I'd like to know if there are some benchmark to compare how much cost insert some check constraints on a table of 60 columns where on 20 i'd like to insert a constraints of NotEmpty and on 6 rows NotNull.

My case is that i have on my table Empty values and Null values (that in my case means always "no data").

I'd like to unify that data values with just one.

That's why I'm thinking to insert NotEmpty constraints on columns, because as i have read null value are not heavy (in byte size) as like empty values (and respect his real meaning).

But from other side NotNull Constraint are more deep level than check constraint, and maybe it performs better...

When i'm doing that changing, I was raised this question: - How much cost check constraints in Postgres 9.x in INSERT and UPDATE operation?

Because if costs to much maybe it's better to have this situation with both values and when i'll retrieve it using a coalesce function...

What's about yours experiences or benchmarks?

回答1:

Some people try to avoid NULL values, claiming the logic would be confusing.

I am not one of them. NULL values are just fine for columns with no data. They are certainly the cheapest way to store "empty" columns - for disk space as well as performance (the main effect being smaller tables and indices):
Does not using NULL in PostgreSQL still use a NULL bitmap in the header?
Does setting "NOT NULL" on a column in postgresql increase performance?
Do nullable columns occupy additional space in PostgreSQL?

Once you understand the nature of NULL values, there is no reason to avoid them. Postgres offers a variety of functions to deal with NULLs. colaesce(), nullif(), concat(), concat_ws(), ...

Generally, as far as performance is concerned, a NOT NULL constraint beats a CHECK constraint and both beat triggers by a log shot. But even simple triggers are cheap. The cost of a NOT NULL constraint is next to nothing. Also, all of these only affect write operations, but in most applications read operations dominate.

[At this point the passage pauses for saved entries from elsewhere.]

(* ===== verification/Coordination.v ===== *)
(** * Coordination: the coordination manager and what it makes of an intent

    Follows pkg/shared/coordination_manager.go, over the state manager
    ([StateManager]), the execution queue ([ExecutionQueue]) and the events of the
    bus ([SharedEventBus]).  The controllers and their executors are other
    components: what an executor validates is a function, and what it does takes
    effect through the state manager.  The tables of phases are made by the
    constructor and never change.  Parallel groups and limits, batches, back-offs
    and notifications are configured and never read; health checks only log. *)

From S2P Require Import Prelude GoFloat.
From S2P Require Import Orchestration StateManager.
From S2P Require ExecutionQueue SharedEventBus StateCache.
Local Open Scope Z_scope.

(** ** Tables *)

Abbreviation PhaseTable := (gmap ProcessingPhase (list ProcessingPhase)).

Definition initializeDependencies (m : PhaseTable) : PhaseTable :=
  <[PhaseDeploymentVerification := [PhaseGitOpsCommit]]> (<[PhaseGitOpsCommit := [PhaseManifestGeneration]]>
  (<[PhaseManifestGeneration := [PhaseResourcePlanning]]> (<[PhaseResourcePlanning := [PhaseLLMProcessing]]>
  (<[PhaseLLMProcessing := []]> m)))).

Definition initializeTransitions (m : PhaseTable) : PhaseTable :=
  <[PhaseFailed := []]> (<[PhaseCompleted := []]>
  (<[PhaseDeploymentVerification := [PhaseCompleted; PhaseFailed]]> (<[PhaseGitOpsCommit := [PhaseDeploymentVerification; PhaseFailed]]>
  (<[PhaseManifestGeneration := [PhaseGitOpsCommit; PhaseFailed]]> (<[PhaseResourcePlanning := [PhaseManifestGeneration; PhaseFailed]]>
  (<[PhaseLLMProcessing := [PhaseResourcePlanning; PhaseFailed]]> (<[PhaseIntentReceived := [PhaseLLMProcessing]]> m))))))).

Definition initializeTimeouts (m : gmap ProcessingPhase Duration) : gmap ProcessingPhase Duration :=
  <[PhaseDeploymentVerification := 5 * Minute]> (<[PhaseGitOpsCommit := 1 * Minute]> (<[PhaseManifestGeneration := 30 * Second]>
  (<[PhaseResourcePlanning := 1 * Minute]> (<[PhaseLLMProcessing := 2 * Minute]> m)))).

Definition transitions : PhaseTable := initializeTransitions ∅.
Definition dependencies : PhaseTable := initializeDependencies ∅.
Definition phaseTimeouts : gmap ProcessingPhase Duration := initializeTimeouts ∅.

Definition getNextPhase (currentPhase : ProcessingPhase) : ProcessingPhase :=
  match default [] (transitions !! currentPhase) with p :: _ => p | [] => "" end.

Definition isValidTransition (from to : ProcessingPhase) : bool :=
  match transitions !! from with None => false | Some l => existsb (λ p, String.eqb p to) l end.

(** [""]: the intent is complete or has failed. *)
Definition determineNextPhase (s : IntentState) : ProcessingPhase :=
  if String.eqb (CurrentPhase s) PhaseCompleted || String.eqb (CurrentPhase s) PhaseFailed then ""
  else match transitions !! CurrentPhase s with
       | None | Some [] => PhaseFailed
       | Some (p :: _) => p
       end.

The most relevant impact on performance (sub-optimal indices and queries aside) therefore is the size of tables and indices or, more importantly, the number of tuples per data page. Bigger tuples lead to slower performance for most use cases. The number of data pages that have to be read to satisfy a query increases accordingly. Available cache memory is saturated earlier.

I don't have a benchmark ready, but it's best to test for your particular environment anyway. These are just simple rules of thumb. Reality is a lot more complex.